_DATASET RECORDS_.
-- -- --

(* ===== verification/CaseLifecycle.v ===== *)
(** * The life cycle of a case (internal/engine/lifecycle.go, with the case
    statements of internal/repository/case_repo.go)

    Suspending, resuming, releasing, withdrawing, force-closing and cloning a case,
    each one transaction over the database, with the pause and resume records of
    its SLA clocks. *)

From Stdlib Require Import Ascii String ZArith Lia.
From stdpp Require Import base list strings sets.
From S2P Require Import Prelude ApprovalExpr SqlTx CaseConfig Schema Outbox.

Open Scope Z_scope.
Open Scope go_scope.

(** ** The state machine *)

Definition lifecycle_targets (currentStatus : string) : list string :=
  if currentStatus =?s "OPEN" then ["IN_PROGRESS"; "CANCELLED"; "SUSPENDED"]
  else if currentStatus =?s "IN_PROGRESS" then
    ["COMPLETED"; "CANCELLED"; "SUSPENDED"; "ALLOCATABLE"]
  else if currentStatus =?s "SUSPENDED" then ["IN_PROGRESS"; "CANCELLED"]
  else if currentStatus =?s "CLONED" then ["OPEN"; "IN_PROGRESS"]
  else [].

Definition ValidateLifecycleTransition (currentStatus requestedStatus initiatedBy : string)
    : result unit :=
  if str_mem requestedStatus (lifecycle_targets currentStatus) then Ok tt
  else Err (ErrInvalidStateTransition currentStatus requestedStatus).

(** [CaseInstance.IsTerminal] *)
Definition IsTerminal (c : case_row) : bool :=
  (c_status c =?s "COMPLETED") || (c_status c =?s "CANCELLED") || (c_status c =?s "REJECTED").

(** ** Column updates

    [UpdateCaseLifecycle] takes a map from column names to values and builds the
    statement from it; only listed columns are let through. *)

Inductive colval :=
  | ColNull | ColText (s : string) | ColTime (t : Z) | ColInt (n : Z) | ColJson (v : value).

Definition allowedCaseColumns : list string :=
  ["suspend_reason"; "resume_at"; "withdrawal_reason"; "emergency_reason";
   "emergency_closed_at"; "supervisor_id"; "completed_at"; "metadata"; "assigned_to";
   "current_stage_code"; "current_stage_ordinal"].

Definition text_or_null (v : colval) : option (option string) :=
  match v with ColNull => Some None | ColText s => Some (Some s) | _ => None end.
Definition time_or_null (v : colval) : option (option Z) :=
  match v with ColNull => Some None | ColTime t => Some (Some t) | _ => None end.

(** [SET col = v]: [None] when the value does not have the column's type. *)
Definition set_column (col : string) (v : colval) (c : case_row) : option case_row :=
  if col =?s "suspend_reason" then (λ x, c <| c_suspend_reason := x |>) <$> text_or_null v
  else if col =?s "resume_at" then (λ x, c <| c_resume_at := x |>) <$> time_or_null v
  else if col =?s "withdrawal_reason" then
    (λ x, c <| c_withdrawal_reason := x |>) <$> text_or_null v
  else if col =?s "emergency_reason" then
    (λ x, c <| c_emergency_reason := x |>) <$> text_or_null v
  else if col =?s "emergency_closed_at" then
    (λ x, c <| c_emergency_closed_at := x |>) <$> time_or_null v
  else if col =?s "supervisor_id" then (λ x, c <| c_supervisor_id := x |>) <$> text_or_null v
  else if col =?s "completed_at" then (λ x, c <| c_completed_at := x |>) <$> time_or_null v
  else if col =?s "metadata" then
    match v with ColJson j => Some (c <| c_metadata := j |>) | _ => None end
  else if col =?s "assigned_to" then (λ x, c <| c_assigned_to := x |>) <$> text_or_null v
  else if col =?s "current_stage_code" then
    (λ x, c <| c_current_stage_code := x |>) <$> text_or_null v
  else if col =?s "current_stage_ordinal" then
    match v with ColInt n => Some (c <| c_current_stage_ordinal := n |>) | _ => None end
  else None.

Fixpoint set_columns (updates : list (string * colval)) (c : case_row) : option case_row :=
  match updates with
  | [] => Some c
  | (col, v) :: updates => set_column col v c ≫= set_columns updates
  end.

(** The repository behind the engine: the services write SLA logs only when it is
    the concrete one, and ask the calendar only when it has a second handle. *)
Record repo_kind := { repo_concrete : bool; repo_has_sqlx : bool }.

Section Lifecycle.
Context `{env : Env} `{clock : BusinessClock} (repo : repo_kind).

Definition update_case_row (p : case_row → bool) (f : case_row → case_row) : Tx database Z :=
  update_in cases case_check p f.
Definition update_task_rows (p : task_row → bool) (f : task_row → task_row) : Tx database Z :=
  update_in tasks task_check p f.

Definition UpdateCaseLifecycle (caseID status : string) (updates : list (string * colval))
    : Tx database unit :=
  if negb (forallb (λ u, str_mem u.1 allowedCaseColumns) updates)
  then throw (ErrMsg "disallowed column")
  else
    n ← stmt (λ db,
      let set_row c := default c (set_columns updates
            (c <| c_status := status |> <| c_row_version ::= Z.succ |>)) in
      if forallb (λ c, negb (by_id c_id caseID c) ||
                       bool_decide (is_Some (set_columns updates c))) (cases db)
      then match update_rows case_check (by_id c_id caseID) set_row (cases db) with
           | Ok (n, rows) => Ok (n, db <| cases := rows |>)
           | Err e => Err e
           end
      else Err ErrSQL);
    if n =? 0 then throw (ErrMsg "case not found") else mret tt.

(** [GetCaseInstance] and [GetCaseInstanceWithLock]. *)
Definition GetCaseInstance (caseID : string) : Tx database case_row :=
  get_in cases (by_id c_id caseID).

Definition in_flight (t : task_row) : bool :=
  str_mem (t_status t) ["PENDING"; "ASSIGNED"; "IN_PROGRESS"; "AWAITING_EXTERNAL"].
Definition case_in_flight (caseID : string) (t : task_row) : bool :=
  (t_case_id t =?s caseID) && in_flight t.

(** Back to PENDING, without an owner. *)
Definition reset_task (t : task_row) : task_row :=
  t <| t_status := "PENDING" |> <| t_assigned_service := None |> <| t_assignee_id := None |>
    <| t_assigned_at := None |> <| t_version ::= Z.succ |>.

Definition unfinished (t : task_row) : bool :=
  negb (str_mem (t_status t) ["COMPLETED"; "CANCELLED"; "SKIPPED"; "FAILED"]).
Definition cancel_unfinished (caseID : string) : Tx database Z :=
  update_task_rows (λ t, (t_case_id t =?s caseID) && unfinished t)
    (λ t, t <| t_status := "CANCELLED" |> <| t_completed_at := Some env_now |>
            <| t_version ::= Z.succ |>).

(** ** SLA pause and resume records *)

(** [Duration.Milliseconds()] *)
Definition milliseconds (d : Z) : Z := int_div d Millisecond.

(** Business time spent so far, in milliseconds; 0 without a calendar. *)
Definition elapsed_ms (calendar : option string) (start now : Z) : result Z :=
  match calendar with
  | Some cal =>
      if repo_has_sqlx repo && negb (cal =?s "")
      then milliseconds <$> bc_elapsed cal start now else Ok 0
  | None => Ok 0
  end.

Definition log_pause (entity_type entity_id : string) (paused_at : Z) (resumed_at : option Z)
    (reason : string) (elapsed : Z) (action : string) : Tx database unit :=
  insert_in pause_log pause_check never_conflict
    {| pl_entity_type := entity_type; pl_entity_id := entity_id; pl_paused_at := paused_at;
       pl_resumed_at := resumed_at; pl_reason := reason; pl_elapsed_ms := elapsed;
       pl_action := action; pl_created_at := env_now |}.

Definition publish_sla (eventType caseID reason : string) (taskID : option string)
    : Tx database unit :=
  PublishEvent (new_event eventType (Some caseID) taskID
    ([("entity_type", VString (match taskID with Some _ => "TASK" | None => "CASE" end));
      ("entity_id", VString (default caseID taskID)); ("case_id", VString caseID)] ++
     match taskID with Some id => [("task_id"%string, VString id)] | None => [] end ++
     [("reason"%string, VString reason)])).

Definition sql_rows {R} (tbl : database → list R) (p : R → bool) (db : database)
    : result (list R) := Ok (sql_select p (tbl db)).

Definition pause_task (caseID reason : string) (t : task_row) : Tx database unit :=
  elapsed ← tx_of (elapsed_ms (t_sla_calendar_id t)
                     (default (t_created_at t) (t_effective_start_time t)) env_clock);
  _ ← log_pause "TASK" (t_id t) env_clock None reason elapsed "PAUSE";
  publish_sla "SLA_PAUSED" caseID reason (Some (t_id t)).

Definition appendCaseSLAPauseLogs (caseID reason : string) : Tx database unit :=
  if negb (repo_concrete repo) then mret tt
  else
    c ← GetCaseInstance caseID;
    elapsed ← tx_of (elapsed_ms (c_sla_calendar_id c)
                       (default (c_created_at c) (c_effective_start_time c)) env_clock);
    _ ← log_pause "CASE" caseID env_clock None reason elapsed "PAUSE";
    _ ← publish_sla "SLA_PAUSED" caseID reason None;
    with_rows (sql_rows tasks (case_in_flight caseID)) (pause_task caseID reason).

(** The latest PAUSE record of an entity ([ORDER BY created_at DESC LIMIT 1]). *)
Definition is_pause (entity_type entity_id : string) (p : pause_row) : bool :=
  (pl_entity_type p =?s entity_type) && (pl_entity_id p =?s entity_id) &&
  (pl_action p =?s "PAUSE").
Definition later_pause (best : option pause_row) (p : pause_row) : option pause_row :=
  match best with
  | Some b => if pl_created_at b <=? pl_created_at p then Some p else best
  | None => Some p
  end.
Definition latest_pause (entity_type entity_id : string) (db : database) : option pause_row :=
  fold_left later_pause (sql_select (is_pause entity_type entity_id) (pause_log db)) None.

(** The time left of a duration, and the new due date. *)
Definition remaining (duration_ms elapsed : Z) : Z :=
  let r := wrap64 ((duration_ms - elapsed) * Millisecond) in if r <? 0 then 0 else r.
Definition new_due (calendar : option string) (now left : Z) : result Z :=
  match calendar with
  | Some cal =>
      if repo_has_sqlx repo && negb (cal =?s "") then bc_add cal now left
      else Ok (now + left)
  | None => Ok (now + left)
  end.

Definition resume_case_clock (caseID : string) (c : case_row) (elapsed : Z) : Tx database unit :=
  match c_sla_duration_ms c with
  | Some duration =>
      if 0 <? duration then
        due ← tx_of (new_due (c_sla_calendar_id c) env_clock (remaining duration elapsed));
        _ ← update_case_row (by_id c_id caseID)
          (λ c, c <| c_effective_start_time := Some env_clock |> <| c_due_at := Some due |>
                  <| c_sla_warning_issued_at := None |> <| c_sla_critical_issued_at := None |>
                  <| c_row_version ::= Z.succ |>);
        mret tt
      else mret tt
  | None => mret tt
  end.

Definition resume_task_clock (t : task_row) (elapsed : Z) : Tx database unit :=
  match t_sla_duration_ms t with
  | Some duration =>
      if 0 <? duration then
        due ← tx_of (new_due (t_sla_calendar_id t) env_clock (remaining duration elapsed));
        _ ← update_task_rows (by_id t_id (t_id t))
          (λ t, t <| t_effective_start_time := Some env_clock |> <| t_task_due_at := Some due |>
                  <| t_due_at := Some due |> <| t_sla_warning_issued_at := None |>
                  <| t_sla_critical_issued_at := None |> <| t_version ::= Z.succ |>);
        mret tt
      else mret tt
  | None => mret tt
  end.

(** A pause record that cannot be read counts as a pause without elapsed time. *)
Definition resume_task (caseID reason : string) (t : task_row) : Tx database unit :=
  pause ← tx_attempt (query (λ db,
    match latest_pause "TASK" (t_id t) db with
    | Some p => Ok (pl_paused_at p, pl_elapsed_ms p)
    | None => Err ErrNoRows
    end));
  let '(pausedAt, elapsed) := match pause with Ok p => p | Err _ => (env_clock, 0) end in
  _ ← resume_task_clock t elapsed;
  _ ← log_pause "TASK" (t_id t) pausedAt (Some env_clock) reason elapsed "RESUME";
  publish_sla "SLA_RESUMED" caseID reason (Some (t_id t)).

-- -- --

Only one number is wanted: how many lines of the listing above hold the word "succ".

_TASK OUTPUT_.
5